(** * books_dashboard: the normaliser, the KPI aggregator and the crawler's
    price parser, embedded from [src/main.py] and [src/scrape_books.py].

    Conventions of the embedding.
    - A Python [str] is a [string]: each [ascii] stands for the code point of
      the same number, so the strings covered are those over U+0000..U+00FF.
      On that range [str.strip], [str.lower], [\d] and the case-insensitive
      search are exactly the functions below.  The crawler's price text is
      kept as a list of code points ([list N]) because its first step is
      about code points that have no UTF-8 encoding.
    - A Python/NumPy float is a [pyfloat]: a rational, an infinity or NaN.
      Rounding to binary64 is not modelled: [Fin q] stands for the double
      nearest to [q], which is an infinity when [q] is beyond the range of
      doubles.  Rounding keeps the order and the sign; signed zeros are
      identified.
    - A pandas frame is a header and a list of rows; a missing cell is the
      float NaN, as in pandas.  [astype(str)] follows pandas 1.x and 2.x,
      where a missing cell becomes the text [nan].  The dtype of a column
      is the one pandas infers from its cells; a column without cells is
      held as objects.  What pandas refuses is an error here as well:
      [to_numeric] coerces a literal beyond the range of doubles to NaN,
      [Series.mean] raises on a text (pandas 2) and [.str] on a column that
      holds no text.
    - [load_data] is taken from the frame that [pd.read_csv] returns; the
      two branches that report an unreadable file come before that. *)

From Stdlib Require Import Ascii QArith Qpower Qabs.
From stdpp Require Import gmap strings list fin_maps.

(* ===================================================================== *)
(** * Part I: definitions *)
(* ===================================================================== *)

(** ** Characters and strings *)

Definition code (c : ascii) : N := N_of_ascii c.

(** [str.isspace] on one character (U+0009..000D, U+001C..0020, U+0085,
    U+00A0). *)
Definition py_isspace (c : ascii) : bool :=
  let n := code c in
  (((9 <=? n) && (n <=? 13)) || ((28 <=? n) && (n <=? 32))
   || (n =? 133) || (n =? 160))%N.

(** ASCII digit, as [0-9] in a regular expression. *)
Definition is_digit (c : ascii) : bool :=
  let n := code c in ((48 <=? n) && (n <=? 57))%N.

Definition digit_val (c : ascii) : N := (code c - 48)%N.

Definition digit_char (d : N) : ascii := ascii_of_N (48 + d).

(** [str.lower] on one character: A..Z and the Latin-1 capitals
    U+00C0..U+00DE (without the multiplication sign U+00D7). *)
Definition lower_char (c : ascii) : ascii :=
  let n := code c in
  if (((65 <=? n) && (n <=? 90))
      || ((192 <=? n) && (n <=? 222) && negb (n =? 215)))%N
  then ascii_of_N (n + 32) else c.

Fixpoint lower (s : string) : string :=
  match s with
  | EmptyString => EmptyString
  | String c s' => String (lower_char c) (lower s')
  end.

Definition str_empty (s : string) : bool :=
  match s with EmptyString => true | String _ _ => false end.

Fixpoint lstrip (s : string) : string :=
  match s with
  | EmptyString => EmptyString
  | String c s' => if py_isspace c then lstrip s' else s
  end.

=====

**WHAT YOU NEED TO DO**
Your answer should reproduce each line of the listing that holds the word "infinity".

**RESPONSE TO THE TASK**
    - A Python/NumPy float is a [pyfloat]: a rational, an infinity or NaN.
      nearest to [q], which is an infinity when [q] is beyond the range of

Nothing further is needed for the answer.